Airbnb's wild ride

Fully Charged

Hey, it's Olivia here. It's been a big couple days for tech companies gearing up to go public. On Tuesday, Palantir Technologies Inc. filed for a direct listing, joining a fall rush to the markets that will include data platform Snowflake Inc., software company Asana Inc. and delivery behemoth DoorDash Inc.

But perhaps the most closely watched listing of them all will be Airbnb Inc. Just a few months ago, the company's bookings had fallen by 90% and it looked to be on the verge of getting wiped out by Covid-19. Now, it's filed for what's likely to be one of the biggest market debuts of the year.  

It's worth taking a look at how we got here. Before the pandemic, Airbnb was at its peak with billions in cash on hand and plans to go public via a non-traditional direct listing because it didn't need to raise any new money, it just wanted to let employees and investors cash out. When I asked to profile Chief Executive Officer Brian Chesky for a magazine feature in February, I was told to expect a long wait because he was such a hot commodity. 

But by mid-March, at the onset of the pandemic, Airbnb's bookings had been decimated. Come April, Chesky was kissing the company's $31 billion valuation goodbye. In May, he cried on a video conference as he laid off a quarter of his workforce. June, however, brought the first signs of a comeback, helped along by an uptick in travelers road-tripping to local vacation rentals. And last week, the company filed for an initial public offering.

As a reporter covering Airbnb I've gotten whiplash over the past five months, so I can't imagine how investors are feeling. Even with signs of recovery, Airbnb rivals Booking Holdings Inc. and Expedia Group Inc. recently reported their lowest revenue in a decade as online travel stocks slumped. Airbnb itself reported a $400 million adjusted loss in the second quarter, people familiar with the company have said. So why go public now? 

A few reasons: 

  • Early Airbnb employees and investors have been waiting more than a decade to cash out, and some have restricted stock options that will expire early next year. 
  • The latest billion-dollar funding deal with Silver Lake and Sixth Street Partners came with an 11% interest rate, usually reserved for companies in distress, and Airbnb will be keen to refinance and raise additional capital.
  • The public markets are trading at record highs.

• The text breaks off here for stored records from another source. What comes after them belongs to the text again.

Module Reddit.
Record item : Type := mk {
  title : string;
  url : string;
  subreddit : string;
  date : option string;
  why_relevant : string;
  score : Z;
  comment_insights : list string
}.
End Reddit.

Module X.
Record item : Type := mk {
  text : string;
  url : string;
  author_handle : string;
  date : option string;
  why_relevant : string;
  score : Z
}.
End X.

Module Web.
Record item : Type := mk {
  title : string;
  url : string;
  source_domain : string;
  snippet : string;
  why_relevant : string;
  score : Z
}.
End Web.

(** The report of one topic; its optional fields (range, mode, ...) are
    read by none of the functions below and are left out. *)
Module Last30DaysReport.
Record t : Type := mk {
  topic : string;
  reddit : list Reddit.item;
  x : list X.item;
  web : list Web.item
}.
End Last30DaysReport.

Inductive RefreshStatus : Type := fresh | no_cache | refreshed | failed.

Module QueryError.
Record t : Type := mk {
  topic : string;
  reason : string;
  stderr : option string
}.
End QueryError.

Module StatusReport.
Record t : Type := mk {
  status : RefreshStatus;
  detail : option string;
  errors : option (list QueryError.t)
}.
End StatusReport.

Inductive Command : Type := cmd_refresh | cmd_reset | cmd_extract | cmd_review.

(** Resolved CLI options.  [decision] is whatever text followed --decision:
    the parser casts it without a check. *)
Module CliOptions.
Record t : Type := mk {
  command : Command;
  configPath : string;
  cacheDir : string;
  noSynthesize : bool;
  force : bool;
  verbose : bool;
  days : option Z;
  hashes : list string;
  decision : string
}.
End CliOptions.

Inductive FindingType : Type := type_reddit | type_x | type_web.

Module Finding.
Record t : Type := mk {
  hash : string;
  type : FindingType;
  topic : string;
  title : string;
  summary : string;
  url : string;
  score : Z;
  date : option string
}.
End Finding.

Module ReviewedEntry.
Record t : Type := mk {
  hash : string;
  decision : string;
  date : string
}.
End ReviewedEntry.

Module ReviewedHashes.
Record t : Type := mk {
  version : Z;
  reviewed : list ReviewedEntry.t
}.
End ReviewedHashes.

Inductive ExtractStatus : Type := has_new | no_new | no_staged.

Module ExtractResult.
Record t : Type := mk {
  status : ExtractStatus;
  findings : list Finding.t
}.
End ExtractResult.

Module QualityFilterOptions.
Record t : Type := mk {
  minScore : option Z;
  minSummaryLength : option Z
}.
End QualityFilterOptions.

(** Defaults for optional config fields. *)
Module CONFIG_DEFAULTS.
Definition refreshIntervalDays : Z := 30.
Definition thinCacheIntervalDays : Z := 7.
Definition days : Z := 7.
Definition minScore : Z := 25.
Definition minSummaryLength : Z := 40.
End CONFIG_DEFAULTS.

(** Maximum cache age before forced refresh (clock skew guard). *)
Definition MAX_CACHE_AGE_DAYS : Z := 60.

(** Backoff period in hours when all queries fail. *)
Definition BACKOFF_HOURS : Z := 4.

(** ** The cache directory and the commands' effects *)

(** What a JSON file of the directory holds. *)
Inductive File (A : Type) : Type :=
| Missing
| Unparsable
| Holds (a : A).

Arguments Missing {A}.
Arguments Unparsable {A}.
Arguments Holds {A} a.

(** The files of one cache directory: [join(cacheDir, name)] for
    last-updated.json, staged-intel.md, staged-raw.json and
    reviewed-hashes.json.  The metadata file may hold JSON [null]. *)
Record CacheDir : Type := mkCacheDir {
  last_updated_json : File (option CacheMetadata.t);
  staged_intel_md : option string;
  staged_raw_json : File (list Last30DaysReport.t);
  reviewed_hashes_json : File ReviewedHashes.t
}.

(** The world a command runs in: the files, the clock and the engine. *)
Record World : Type := mkRuntime {
  dir : CacheDir;
  clock : Z;
  engine : Engine
}.

(** A world on [utc_engine]. *)
Definition mkWorld (dir : CacheDir) (clock : Z) : World :=
  mkRuntime dir clock utc_engine.

(** The same world with other files. *)
Definition set_dir (d : CacheDir) (w : World) : World :=
  mkRuntime d (clock w) (engine w).

(** A command threads the world through its steps. *)
Definition IO (A : Type) : Type := World -> A * World.

Definition ret {A : Type} (a : A) : IO A := fun w => (a, w).

Definition bind {A B : Type} (c : IO A) (k : A -> IO B) : IO B :=
  fun w => let (a, w') := c w in k a w'.

Notation "'let*' x ':=' c 'in' k" := (bind c (fun x => k))
  (at level 10, x name, c at level 100, k at level 200).
Notation "c '>>' k" := (bind c (fun _ => k))
  (at level 100, k at level 200, right associativity).

(** [Date.now()]. *)
Definition Date_now : IO Z := fun w => (clock w, w).

(** [new Date(v).getTime()]. *)
Definition new_Date (v : JsVal) : IO JsNum := fun w => (Date_of (engine w) v, w).

Inductive Path : Type :=
| last_updated_json_path
| staged_intel_md_path
| staged_raw_json_path
| reviewed_hashes_json_path.

Definition is_file {A : Type} (f : File A) : bool :=
  match f with
  | Missing => false
  | _ => true
  end.

Definition path_exists (p : Path) (d : CacheDir) : bool :=
  match p with
  | last_updated_json_path => is_file (last_updated_json d)
  | staged_intel_md_path =>
      match staged_intel_md d with Some _ => true | None => false end
  | staged_raw_json_path => is_file (staged_raw_json d)
  | reviewed_hashes_json_path => is_file (reviewed_hashes_json d)
  end.

(** A JSON file of the directory together with the type it is read at. *)
Record JsonPath (A : Type) : Type := mkJsonPath {
  path_of : Path;
  load : CacheDir -> File A;
  store : File A -> CacheDir -> CacheDir
}.

Arguments path_of {A} _.
Arguments load {A} _ _.
Arguments store {A} _ _ _.

Definition metadataPath : JsonPath (option CacheMetadata.t) :=
  {| path_of := last_updated_json_path;
     load := last_updated_json;
     store := fun f d =>
       mkCacheDir f (staged_intel_md d) (staged_raw_json d) (reviewed_hashes_json d) |}.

As Airbnb gears up for a (likely virtual) investor roadshow later this year, it will be able to point to several recent victories. The company turned a profit on earnings before interest, taxes and other expenses in 2017 and 2018. It has reined in spending: In the first quarter of this year, Airbnb clipped its marketing budget by 14% from the previous year. And more than 100,000 new guests in the U.S. have flocked to its platform as city dwellers take advantage of remote work and head to mountain towns, beach houses and lakeside camps for week-long stays. In July, consumer spending at Airbnb was 22% higher than the year before, according to e-commerce research company Edison Trends

But of course, there are complications. "A lot of young people are finding nightclubs and bars are shut down so they're renting short-term rentals and throwing parties," says Ulrik Binzer, CEO of Host Compliance, which helps local governments navigate sharing economy issues. Between May and July, Binzer said more than 1,151 party and noise complaints were filed against the short-term rental properties listed in his database—a 290% increase from the same time a year ago. While an excess of parties may seem like a good problem to have, it could exacerbate Airbnb's ongoing tensions with local lawmakers, a real risk for the company. In response, Airbnb banned parties worldwide last week.

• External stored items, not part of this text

(** C2, counterexample.  A zero and a negative alert threshold, a window of
    size 0 and a confirmation count of 0 are all built into objects. *)
Lemma init_builds_invalid_configurations :
  (exists self, __init__ 0 0 25 20 5 3 = inr self
                /\ (alert_threshold self <= 0)%Q)
  /\ (exists self, __init__ 0 (-1) 25 20 5 3 = inr self
                   /\ (alert_threshold self < 0)%Q)
  /\ (exists self, __init__ 0 5 25 20 0 3 = inr self
                   /\ smoothing_window self < 1)
  /\ (exists self, __init__ 0 5 25 20 5 0 = inr self
                   /\ min_consecutive_frames self < 1).
Proof.
  repeat split; eexists; (split; [reflexivity|]); cbn;
    solve [lia | discriminate | reflexivity].
Qed.

(** What becomes of an object whose window size is 0: every call of
    [update] raises after the clock was stored, and counts no frame. *)
Lemma update_raises_on_empty_window self f :
  reachable self -> smoothing_window self = 0 ->
  step f self = (with_frame f self, inl ZeroDivisionError)
  /\ total_frames (fst (step f self)) = total_frames self.
Proof.
  intros Hr Hw.
  destruct (reachable_invariants self Hr) as (H0 & Hb & _).
  destruct (with_frame_buffer_ok f self H0 Hb) as [_ Hl].
  assert (Hlen : deque.len (state_buffer (with_frame f self)) = 0).
  { change (smoothing_window (with_frame f self)) with (smoothing_window self)
      in Hl. unfold deque.len in *. lia. }
  assert (E : smoothed_of f self = inl ZeroDivisionError).
  { unfold smoothed_of, smooth_over_buffer.
    change (smoothing_window (with_frame f self)) with (smoothing_window self).
    now rewrite Hw, Hlen. }
  rewrite (step_raises _ _ _ E). now split.
Qed.

(** ** reset and get_statistics *)

(** C1, as the code has it.  [reset] assigns the attributes of the "State"
    and "Time tracking" groups and none of the "Statistics" group: after it
    [get_statistics] reports state [looking], [time_not_looking = 0] and
    [alert_active = False], and the three frame counters and the attention
    ratio computed from them exactly as before the reset.  The configuration
    persists, the buffer is emptied, the pending value and the counter are
    cleared and the clock is stored again.  The snapshot is the one of
    construction when no frame has been counted. *)
Theorem reset_restores_state_and_keeps_counters :
  forall (now : Q) (self : AttentionTracker),
    get_statistics (reset now self)
    = Stats.make (total_frames self) (frames_looking self)
        (frames_not_looking self)
        (Stats.attention_ratio (get_statistics self))
        looking 0%Q false
    /\ same_config (reset now self) self
    /\ previous_state (reset now self) = looking
    /\ consecutive_count (reset now self) = 0
    /\ state_buffer (reset now self)
       = deque.make (deque.maxlen (state_buffer self)) []
    /\ last_update_time (reset now self) = now
    /\ (total_frames self = 0 ->
        frames_looking self = 0 -> frames_not_looking self = 0 ->
        get_statistics (reset now self)
        = Stats.make 0 0 0 1%Q looking 0%Q false).
Proof.
  intros now self. repeat split.
  intros Ht Hl Hn. unfold get_statistics, reset. cbn. now rewrite Ht, Hl, Hn.
Qed.

(** C1, counterexample.  After the seven face-less frames of the scenario, a
    reset leaves 7 frames counted, 2 of them looking, and a ratio of 2/7,
    where construction reports 0, 0, 0 and 1. *)
Lemma reset_keeps_seven_frames_counted :
  get_statistics (reset 7 scenario_end)
  = Stats.make 7 2 5 (2 # 7) looking 0%Q false
  /\ get_statistics (default_at 0) = Stats.make 0 0 0 1%Q looking 0%Q false
  /\ get_statistics (reset 7 scenario_end) <> get_statistics (default_at 0).
Proof.
  split; [vm_compute; reflexivity|].
  split; [vm_compute; reflexivity|].
  vm_compute. discriminate.
Qed.

(** ** What a call returns *)

(** The dictionary is read off the object as the call leaves it. *)
Lemma step_result f self fr :
  snd (step f self) = inr fr ->
  FrameResult.state fr = current_state (fst (step f self))
  /\ FrameResult.time_not_looking fr = time_not_looking (fst (step f self))
  /\ FrameResult.alert_active fr = alert_active (fst (step f self))
  /\ FrameResult.raw_state fr
     = classify_attention self (frame_yaw f) (frame_pitch f)
  /\ exists s, smoothed_of f self = inr (s, FrameResult.confidence fr).
Proof.
  destruct (smoothed_of f self) as [e|[s c]] eqn:E.
  - rewrite (step_raises _ _ _ E). discriminate.
  - rewrite (step_snd _ _ _ _ E). cbv zeta. intros [= <-]. cbn.
    repeat split. eauto.
Qed.

Lemma step_returns f self :
  1 <= smoothing_window self -> exists fr, snd (step f self) = inr fr.
Proof.
  intro Hw. destruct (smoothed_of_defined f self Hw) as (s & c & E).
  rewrite (step_snd _ _ _ _ E). eauto.
Qed.

(** ** Statistics *)

Lemma windowless_smoothed f self :
  reachable self -> smoothing_window self = 0 ->
  smoothed_of f self = inl ZeroDivisionError.
Proof.
  intros Hr Hw.
  destruct (update_raises_on_empty_window self f Hr Hw) as [Hstep _].
  destruct (smoothed_of f self) as [e|[s c]] eqn:E.
  - rewrite (step_raises _ _ _ E) in Hstep. now injection Hstep as ->.
  - pose proof (step_snd _ _ _ _ E) as H. rewrite Hstep in H. discriminate.
Qed.

Lemma step_returns_iff f self :
  reachable self ->
  (exists fr, snd (step f self) = inr fr) <-> 1 <= smoothing_window self.
Proof.
  intro Hr. split; [|apply step_returns].
  intros [fr Hfr].
  destruct (reachable_invariants self Hr) as (H0 & _).
  destruct (Z.eq_dec (smoothing_window self) 0) as [Hz|Hz]; [|lia].
  destruct (update_raises_on_empty_window self f Hr Hz) as [Hstep _].
  rewrite Hstep in Hfr. discriminate.
Qed.

(** C8, as the code has it.  On every object reached from construction by
    [update] and [reset] calls, [get_statistics] reports [total_frames =
    frames_looking + frames_not_looking] and an attention ratio of
    [frames_looking / total_frames], or [1.0] when no frame was counted.  A
    call of [update] that returns adds exactly one to [total_frames] and
    exactly one to the counter of the state it returns, leaving the other
    counter as it was.  The call returns exactly when the window is at least
    1; with a window of 0, which [__init__] builds, it raises
    [ZeroDivisionError] and leaves the three counters as they were. *)
Theorem statistics_count_each_frame_once :
  forall (self : AttentionTracker) (f : Frame),
    reachable self ->
    let stats := get_statistics self in
    let self' := fst (step f self) in
    Stats.total_frames stats
    = Stats.frames_looking stats + Stats.frames_not_looking stats
    /\ Stats.attention_ratio stats
       = (if Stats.total_frames stats =? 0 then 1%Q
          else (inject_Z (Stats.frames_looking stats)
                / inject_Z (Stats.total_frames stats))%Q)
    /\ (forall fr, snd (step f self) = inr fr ->
          total_frames self' = total_frames self + 1
          /\ FrameResult.state fr = current_state self'
          /\ (FrameResult.state fr = looking
              /\ frames_looking self' = frames_looking self + 1
              /\ frames_not_looking self' = frames_not_looking self
              \/ FrameResult.state fr = not_looking
                 /\ frames_looking self' = frames_looking self
                 /\ frames_not_looking self' = frames_not_looking self + 1))
    /\ ((exists fr, snd (step f self) = inr fr)
        <-> 1 <= smoothing_window self)
    /\ (smoothing_window self < 1 ->
        snd (step f self) = inl ZeroDivisionError
        /\ total_frames self' = total_frames self
        /\ frames_looking self' = frames_looking self
        /\ frames_not_looking self' = frames_not_looking self).
Proof.
  intros self f Hr. cbv zeta.
  destruct (reachable_invariants self Hr) as (H0 & _ & (Hs & _) & _).
  split; [exact Hs|]. split; [reflexivity|].
  split; [|split; [now apply step_returns_iff|]].
  - intros fr Hfr.
    destruct (step_result f self fr Hfr) as (Hst & _ & _ & _ & s & E).
    rewrite Hst, (step_fst _ _ _ _ E).
    destruct (after_smoothing_stats (frame_time f - last_update_time self)%Q s
                (with_frame f self)) as (Ht & Hc).
    split; [exact Ht|]. split; [reflexivity|]. exact Hc.
  - intro Hw. assert (Hz : smoothing_window self = 0) by lia.
    destruct (update_raises_on_empty_window self f Hr Hz) as [Hstep _].
    rewrite Hstep. cbn [fst snd]. repeat split.
Qed.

Investors are hoping that Airbnb's ability to adapt to the various crises of 2020 will make a compelling pitch to the public markets this fall, and set it apart from the IPO scrum. "There's unprecedented demand for tech companies from retail investors and Airbnb is a very recognizable name; people know it like they know Coca Cola," said Zach Aarons, an Airbnb investor and co-founder of the venture capital property tech firm MetaProp.

The combination of frothy markets, early investors keen to cash out and high interest rates has added to an urgency to go public, Aarons says. "They've got to get out and they've got to get out now." Olivia Carville

If you read one thing

Tim Sweeney, the billionaire founder of Epic Games, has made a career crusading against Big Tech. Half a decade ago, he picked a fight with Microsoft over the way the software giant treated small application developers. Now he's launched a legal broadside against the biggest app stores in the world, with a lawsuit alleging that Apple and Alphabet's Google are a harmful duopoly.

That legal battle continued Tuesday with the iPhone maker winning an early court victory and defeating Epic's efforts to restore Fortnite on the app store. But the court also ordered Apple not to block Epic's developer tools. 

And here's what you need to know in global technology news

Nintendo is planning to roll out an upgraded Switch console and major games next year.  

Google has appointed Halimah DeLaine Prado, a company veteran and one of the technology giant's most senior Black executives, as general counsel.

Apple is poised to open an online store next month in India, its first in the the fast-growing smartphone market.